_What the exercise asks_
Reproduce the entries below exactly, but only from the line containing "Lemma map_set_fresh k" to the line containing "- rewrite map_set_fresh.", inclusive.

_Data records_
(** * PromptOps: content store, deployment coordinator, cache synchronizer

    A shallow embedding of [promptops/core/versioning.py],
    [promptops/core/models.py], [promptops/deploy/engine.py] and the
    deployment endpoints of [promptops/api/app.py], followed by the
    properties of the design document that can be stated over it.

    The development goes on with the history endpoint, the commit, deploy
    and eval commands of [promptops/cli/commands.py],
    [promptops/eval/engine.py] and the scorers that
    [promptops/eval/scorers.py] builds by default, and with further
    properties read off the code.

    Conventions of the embedding:
    - a Python [str] is a Rocq [string] read as a sequence of code points
      below 256; a Python [int] is a [Z]; a Python [float] is a binary64
      [float];
    - a UUID is a [nat]; the value drawn by [uuid4()] and the clock read by
      [datetime.utcnow()] are inputs of the operation that draws them
      ([Ambient]), so every statement holds for whatever they return;
    - a table is the list of its rows in insertion order; the constraints
      declared in [models.py] (primary key, [unique=True] on [hash], the
      foreign keys) are checked by the functions that model [db.commit()];
    - a Python exception is a value of [exception]; code that may raise
      returns a [result]. *)

From Stdlib Require Import ZArith String Ascii List Bool Lia.
From Stdlib Require Import Floats.PrimFloat.
From Stdlib Require Floats.SpecFloat Floats.FloatOps Floats.FloatAxioms.
From stdpp Require Import gmap strings list pretty.

#[local] Set Warnings "-register-all".

(** ** Python values, exceptions and the library functions used *)

Module Py.

(** The JSON-like values that a prompt file and a metadata dict hold. *)
Inductive pyval : Type :=
| PNone
| PBool (b : bool)
| PInt (n : Z)
| PFloat (f : float)
| PStr (s : string)
| PList (l : list pyval).

(** [bool(v)], as used by [if not v]. *)
Definition truthy (v : pyval) : bool :=
  match v with
  | PNone => false
  | PBool b => b
  | PInt n => negb (n =? 0)%Z
  | PFloat f => negb (PrimFloat.eqb f 0%float)
  | PStr s => negb (String.eqb s "")
  | PList l => match l with [] => false | _ => true end
  end.

Inductive exception : Type :=
| ValueError (msg : string)
| AttributeError (msg : string)
| TypeError (msg : string)
| JSONDecodeError (msg : string)
| IntegrityError (msg : string)
| DataError (msg : string)
| RedisError (msg : string)
| HTTPException (status_code : Z) (detail : string).

Inductive result (A : Type) : Type :=
| Return (a : A)
| Raise (e : exception).
Arguments Return {A} a.
Arguments Raise {A} e.

Definition returned {A} (r : result A) : bool :=
  match r with Return _ => true | Raise _ => false end.

(** [str.strip()] with no argument: the characters below 256 for which
    [str.isspace()] holds are U+0009..U+000D, U+001C..U+0020, U+0085 and
    U+00A0. *)
Definition isspace (a : ascii) : bool :=
  let n := nat_of_ascii a in
  ((9 <=? n) && (n <=? 13)) || ((28 <=? n) && (n <=? 32))
  || (n =? 133) || (n =? 160).

Fixpoint lstrip (s : string) : string :=
  match s with
  | EmptyString => EmptyString
  | String a r => if isspace a then lstrip r else s
  end.

Definition rstrip (s : string) : string :=
  String.rev (lstrip (String.rev s)).

Definition strip (s : string) : string := rstrip (lstrip s).

Definition first_char (s : string) : option ascii :=
  match s with
  | EmptyString => None
  | String a _ => Some a
  end.

Fixpoint last_char (s : string) : option ascii :=
  match s with
  | EmptyString => None
  | String a r => match last_char r with Some c => Some c | None => Some a end
  end.

(** [s[:n]] for [n >= 0]. *)
Definition prefix (n : nat) (s : string) : string := String.substring 0 n s.

(** The two library functions that are not re-implemented: the SHA-256
    digest in hexadecimal and [float.__repr__]. *)
Class PyLib : Type := {
  sha256_hexdigest : string -> string;
  float_repr : float -> string
}.

(** *** [json.dumps] with its default [ensure_ascii=True] *)

Definition dquote : ascii := ascii_of_nat 34.
Lemma map_set_fresh k v (l : list Item) :
  k ∉ map id l -> Reorder.map_set k v (entries l) = entries l ++ [(k, v)].
Proof.
  induction l as [|x l IH]; simpl; intros H; [reflexivity|].
  apply not_elem_of_cons in H as [Hne Hl].
  destruct (jseqb (id x) k) eqn:E; [apply jseqb_eq in E; congruence|].
  rewrite IH by exact Hl. reflexivity.
Qed.

Lemma map_of_items_go (acc l : list Item) :
  NoDup (map id (acc ++ l)) ->
  fold_left (fun m i => Reorder.map_set (id i) i m) l (entries acc) = entries (acc ++ l).
Proof.
  revert acc; induction l as [|x l IH]; intros acc Hnd; simpl.
  - rewrite app_nil_r. reflexivity.
  - rewrite map_set_fresh.
    + replace (entries acc ++ [(id x, x)]) with (entries (acc ++ [x]))
        by (unfold entries; rewrite map_app; reflexivity).
      rewrite IH; rewrite <- app_assoc; [reflexivity | exact Hnd].
    + rewrite map_app in Hnd. apply NoDup_app in Hnd as (_ & Hdisj & _).
      intros Hin. apply (Hdisj _ Hin). simpl. apply list_elem_of_here.
Qed.

(** With distinct ids the [Map] holds every item, in the original order. *)
Lemma map_of_items_entries (l : list Item) :
  NoDup (map id l) -> Reorder.map_of_items l = entries l.
Proof. intros H. apply (map_of_items_go [] l H). Qed.

Lemma map_get_entries k (l : list Item) :
  Reorder.map_get k (entries l) = itemWithId l k.
Proof.
  unfold Reorder.map_get, itemWithId, entries.
  induction l as [|x l IH]; simpl; [reflexivity|].
  destruct (jseqb (id x) k); [reflexivity | exact IH].
Qed.

Lemma map_delete_entries k (l : list Item) :
  Reorder.map_delete k (entries l)
  = entries (List.filter (fun i => negb (jseqb (id i) k)) l).
Proof.
  unfold Reorder.map_delete, entries.
  induction l as [|x l IH]; simpl; [reflexivity|].
  destruct (jseqb (id x) k); simpl; rewrite IH; reflexivity.
Qed.
(** The value bookkeeping of the reconstruction, on the table of
    integers. *)
Lemma recon_loop_value (vals w_ints : list Z) (capacity : Z) :
  Forall (fun z => (0 <= z)%Z) w_ints → length vals = length w_ints →
  (abs_sum vals <= 2 ^ 53)%Z →
  let items := zip (map float_of_Z vals) w_ints in
  let zitems := zip vals w_ints in
  ∀ (k : nat) (st st' : recon_state) (total : Q), k ≤ length vals →
    recon_inv (length vals) w_ints capacity k st →
    (value_of (map inject_Z vals) (selected st)
     + inject_Z (nth (Z.to_nat (rem_w st)) (table_rowZ zitems capacity k) 0%Z)
     == total)%Q →
    for_each (recon_step w_ints (rows_from capacity (zero_row capacity) items))
      (rev (seq 1 k)) st = Ok st' →
    (value_of (map inject_Z vals) (selected st') == total)%Q.
Proof.
  intros Hpos Hlen Hsum items zitems.
  assert (Ei : items = zip (map float_of_Z vals) w_ints) by reflexivity.
  assert (Ez : zitems = zip vals w_ints) by reflexivity.
  clearbody items zitems.
  assert (Hli : length items = length vals).
  { rewrite Ei, length_zip_with, length_map. lia. }
  assert (Hws : map snd items = w_ints).
  { rewrite Ei. clear -Hlen. revert w_ints Hlen.
    induction vals as [|v vals IH]; intros [|wt w_ints]; try discriminate;
      [reflexivity|].
    intros [= H]. cbn [map zip zip_with snd]. now rewrite (IH w_ints H). }
  induction k as [|k IH]; intros st st' total Hk Hinv Hval.
  - cbn [seq rev for_each]. intros [= <-].
    assert (Hz : nth (Z.to_nat (rem_w st)) (table_rowZ zitems capacity 0) 0%Z = 0%Z).
    { destruct Hinv as (Hw & _). unfold table_rowZ. rewrite take_0.
      cbn [fold_left]. apply nth_lookup_Some, lookup_replicate_2. lia. }
    rewrite Hz in Hval. rewrite <- Hval. change (inject_Z 0) with 0%Q. lra.
  - rewrite rev_seq_S. cbn [for_each].
    rewrite <- Hli in Hinv.
    assert (Hk' : k < length items) by lia.
    destruct (recon_step_spec items w_ints capacity k st Hpos Hws Hk' Hinv)
      as (st1 & -> & Hinv1 & Hcase).
    cbn [bind]. unfold fitem in *. rewrite Hli in Hinv1.
    apply IH; [lia|exact Hinv1|].
    destruct Hinv as (Hw & _).
    destruct (table_exact vals w_ints capacity Hpos Hlen Hsum k ltac:(lia))
      as [Hk1 _].
    destruct (table_exact vals w_ints capacity Hpos Hlen Hsum (S k) ltac:(lia))
      as [Hk2 _].
    rewrite <- Ei, <- Ez in Hk1, Hk2.
    rewrite Hk1, Hk2, !nth_float_of_Z in Hcase. unfold float_of_Z in Hcase.
    rewrite fne_int in Hcase.
    destruct Hcase as [[Hne ->]|(Hne & v & wt & Hit & Hfit & ->)].
    + apply negb_false_iff, Z.eqb_eq in Hne. now rewrite <- Hne.
    + apply negb_true_iff, Z.eqb_neq in Hne. cbn [selected rem_w].
      rewrite Ei in Hit.
      apply lookup_zip_with_Some in Hit as (f & wt' & [= <- <-] & Hf & Hwt).
      rewrite lookup_map in Hf.
      destruct (vals !! k) as [z|] eqn:Hz; [|discriminate].
      injection Hf as <-.
      assert (Hzi : zitems !! k = Some (z, wt)).
      { rewrite Ez. apply lookup_zip_with_Some. eauto. }
      rewrite (table_rowZ_S _ _ _ _ Hzi) in Hne, Hval.
      rewrite nth_next_rowZ in Hne, Hval by lia. cbn [fst snd] in Hne, Hval.
      destruct (cellZ_cases (table_rowZ zitems capacity k) z wt (rem_w st))
        as [[Hc _]|(Hc & _ & _)]; rewrite Hc in Hne, Hval; [congruence|].
      rewrite value_of_app. cbn [value_of fold_right].
      rewrite nth_inject_Z, (nth_lookup_Some _ _ _ _ Hz).
      rewrite inject_Z_plus in Hval. rewrite <- Hval. ring.
Qed.

(** An exact instance past the shortcut: the objective is the last cell
    of the table of integers, which is optimal, and the value of the
    selection. *)
Lemma solve_knapsack_01_exact (values weights : list pynum)
    (capacity : pynum) (w_ints : list Z) (cap : Z) (vals : list Z) :
  valid_instance values weights capacity w_ints cap →
  exact_values values vals →
  values ≠ [] → cap ≠ 0%Z →
  ∃ best sel,
    solve_knapsack_01 values weights capacity = Ok (float_of_Z best, sel)
    ∧ optimal_row cap (exact_items vals w_ints)
        (map inject_Z (table_rowZ (zip vals w_ints) cap (length vals)))
    ∧ best = nth (Z.to_nat cap) (table_rowZ (zip vals w_ints) cap (length vals)) 0%Z
    ∧ (value_of (map inject_Z vals) sel == inject_Z best)%Q.
Proof.
  intros Hvalid Hexact Hne Hnz.
  rewrite (solve_knapsack_01_valid values weights capacity w_ints cap Hvalid Hne Hnz).
  destruct Hvalid as (Hlen & _ & Hws & Hcap & Hcap0).
  destruct (normalize_weights_valid weights w_ints Hws) as (_ & _ & Hpos & Hlw).
  assert (Hlen' : length values = length w_ints) by congruence.
  assert (Hlv : length vals = length values).
  { destruct Hexact as [H2 _]. symmetry. eapply Forall2_length, H2. }
  assert (Hlen'' : length vals = length w_ints) by congruence.
  pose proof (dp_and_reconstruct_run values w_ints cap Hpos Hlen' Hcap0) as H.
  rewrite (convert_items_exact values vals w_ints Hexact Hlen') in H.
  destruct H as (_ & _ & st & Hrun & Hinv & ->).
  destruct Hexact as [_ Hsum].
  destruct (table_exact vals w_ints cap Hpos Hlen'' Hsum (length vals) (le_n _))
    as [Hrow Hopt].
  rewrite <- Hlv, Hrow, nth_float_of_Z.
  eexists _, _. split; [reflexivity|].
  split.
  { rewrite take_ge in Hopt; [exact Hopt|].
    unfold exact_items. rewrite length_zip_with, length_map. lia. }
  split; [reflexivity|].
  rewrite value_of_rev.
  apply (recon_loop_value vals w_ints cap Hpos Hlen'' Hsum (length vals)
           {| selected := []; rem_w := cap |} st); auto.
  - unfold recon_inv. cbn [selected rem_w]. repeat split; try lia.
    + constructor.
    + constructor.
  - cbn [selected rem_w value_of fold_right]. lra.
  - now rewrite Hlv.
Qed.

(** Whenever the table is built (at least one item, capacity not zero) on
    integer values whose absolute values sum to at most [2^53], the
    returned objective is the brute-force maximum, and it is the total
    value of the returned selection. *)
Theorem knapsack_table_value_is_brute_force (values weights : list pynum)
    (capacity : pynum) (w_ints : list Z) (cap : Z) (vals : list Z) :
  valid_instance values weights capacity w_ints cap →
  exact_values values vals →
  values ≠ [] → cap ≠ 0%Z →
  ∃ best sel m,
    solve_knapsack_01 values weights capacity = Ok (Fin best, sel)
    ∧ brute_force (exact_items vals w_ints) cap = Some m
    ∧ (best == m)%Q
    ∧ (value_of (map inject_Z vals) sel == best)%Q.
Proof.
  intros Hvalid Hexact Hne Hnz.
  destruct (solve_knapsack_01_exact values weights capacity w_ints cap vals
              Hvalid Hexact Hne Hnz) as (best & sel & Hsolve & Hopt & Hbest & Hval).
  destruct Hvalid as (_ & _ & _ & _ & Hcap0).
  destruct (optimal_row_brute_force cap _ _ Hcap0 Hopt) as (m & Hm & Hbm).
  exists (inject_Z best), sel, m. split; [exact Hsolve|]. split; [exact Hm|].
  split; [|exact Hval].
  rewrite nth_inject_Z in Hbm. now rewrite Hbest.
Qed.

_Expected answer_
Lemma map_set_fresh k v (l : list Item) :
  k ∉ map id l -> Reorder.map_set k v (entries l) = entries l ++ [(k, v)].
Proof.
  induction l as [|x l IH]; simpl; intros H; [reflexivity|].
  apply not_elem_of_cons in H as [Hne Hl].
  destruct (jseqb (id x) k) eqn:E; [apply jseqb_eq in E; congruence|].
  rewrite IH by exact Hl. reflexivity.
Qed.

Lemma map_of_items_go (acc l : list Item) :
  NoDup (map id (acc ++ l)) ->
  fold_left (fun m i => Reorder.map_set (id i) i m) l (entries acc) = entries (acc ++ l).
Proof.
  revert acc; induction l as [|x l IH]; intros acc Hnd; simpl.
  - rewrite app_nil_r. reflexivity.
  - rewrite map_set_fresh.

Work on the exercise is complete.